NHK大河ドラマ『どうする家康』で、新しい歴史解釈を取り入れながらの演出が話題になっている。第21回「長篠を救え!」では、長篠城が武田勝頼に包囲され、窮地に陥った城主の奥平信昌は、家臣たちを励ましながら徳川家康の援軍を待つものの、もはや落城寸前に。助けは来るのか、来ないのか。ある男が立ち上がり、敵軍の目をかいくぐって、岡崎城に様子を見に行くことになるが・・・。今回の見所について、『なにかと人間くさい徳川将軍』の著者で、偉人研究家の真山知幸氏が解説する。(JBpress編集部)
歴史ファンの間では有名な「鳥居強右衛門」
「ただ誹(そし)られるだけの人、またただ褒められるだけの人は、過去にもいなかったし、未来にもいないであろう。そして現在にもいない」
大河ドラマ『どうする家康』の第21回「長篠を救え!」を見て、そんなブッタの言葉が頭に浮かんだ。スポットライトがあてられたのは、岡崎体育演じる鳥居強右衛門(とりい・すねえもん)。奥平家の家臣である。

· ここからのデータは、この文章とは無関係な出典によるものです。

(* ===== verification/LaunchPlan.v ===== *)
(** Launch plans: internal/orch/launch_plan.go, and the port arguments of registry.go.

    [servers.ini] lines are split by the third-party [shlex] package, the parameter
    [shlex_Split]; everything after the split is modelled token by token. *)
From S2P Require Import Prelude GoStrings.

(** launch_plan.go [serverLaunch] *)
Record serverLaunch := mkLaunch {
  Line : Z;
  LogDir : string;
  Binary : string;
  Args : list string;
}.

(** launch_plan.go [unsupportedLaunchArgs] *)
Definition unsupportedLaunchArgs : list string := ["-basedir"; "-hipnotic"; "-path"; "-rogue"]%string.

(** launch_plan.go [isLaunchKeyToken] *)
Definition isLaunchKeyToken (token : string) : bool :=
  (2 <=? len token) &&
  match blist token with
  | c :: _ => Ascii.eqb c "-"%char || Ascii.eqb c "+"%char
  | [] => false
  end.

(** token[1:] *)
Definition tail1 (token : string) : string := btext (drop 1 (blist token)).

(** launch_plan.go [findUnsupportedLaunchArg] *)
Fixpoint findUnsupportedLaunchArg (args : list string) : option string :=
  match args with
  | [] => None
  | a :: r => if bool_decide (a ∈ unsupportedLaunchArgs) then Some a
              else findUnsupportedLaunchArg r
  end.

(** * [applyLaunchArgTemplates] *)

(** The first loop: the map from each key to its first value. *)
Fixpoint collectTemplateValues (seen : gmap string string) (out : list string) : gmap string string :=
  match out with
  | [] => seen
  | t :: rest =>
      if isLaunchKeyToken t then
        let key := tail1 t in
        let seen' := match seen !! key, rest with
                     | None, v :: _ => if isLaunchKeyToken v then seen else <[key := v]> seen
                     | _, _ => seen
                     end in
        (fix skipValues (r : list string) : gmap string string :=
           match r with
           | [] => collectTemplateValues seen' r
           | v :: r' => if isLaunchKeyToken v then collectTemplateValues seen' r else skipValues r'
           end) rest
      else collectTemplateValues seen rest
  end.

(** The second loop's body. *)
Definition substTemplate (seen : gmap string string) (token : string) : string :=
  if HasPrefix token "%" then default token (seen !! tail1 token) else token.

(** launch_plan.go [applyLaunchArgTemplates] *)
Definition applyLaunchArgTemplates (args : list string) : list string :=
  map (substTemplate (collectTemplateValues ∅ args)) args.

(** * [mergeLaunchGroups] *)

Definition explicitLaunchKeys (fields : list string) : gset string :=
  list_to_set (map tail1 (List.filter isLaunchKeyToken (drop 1 fields))).

(** The loop over one referenced group: the tokens it inserts and the keys inserted so far. *)
Fixpoint expandGroup (explicit inserted : gset string) (group : list string)
    : list string * gset string :=
  match group with
  | [] => ([], inserted)
  | t :: rest =>
      if isLaunchKeyToken t then
        let key := tail1 t in
        if bool_decide (key ∈ explicit ∨ key ∈ inserted) then
          (fix skipValues (r : list string) :=
             match r with
             | [] => expandGroup explicit inserted r
             | v :: r' => if isLaunchKeyToken v then expandGroup explicit inserted r
                          else skipValues r'
             end) rest
        else
          let inserted' := {[key]} ∪ inserted in
          let '(out, ins) :=
            (fix copyValues (r : list string) :=
               match r with
               | [] => expandGroup explicit inserted' r
               | v :: r' => if isLaunchKeyToken v then expandGroup explicit inserted' r
                            else let '(o, i) := copyValues r' in (v :: o, i)
               end) rest in
          (t :: out, ins)
      else
        let '(out, ins) := expandGroup explicit inserted rest in (t :: out, ins)
  end.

一般的に広く知られている人物とは言い難いが、歴史ファンの間では、密かに人気のある人物だ。大河ドラマに登場するのは初めてではないし、北海道テレビ制作のバラエティ番組『水曜どうでしょう』で紹介されたこともある。
彼の名が歴史に刻まれたのは、徳川家康と織田信長の連合軍が、武田勝頼が率いる武田軍と激突した「長篠の戦い」においてである。正確には、その前哨戦にあたる長篠城での攻防において鳥居強右衛門が躍動することとなった。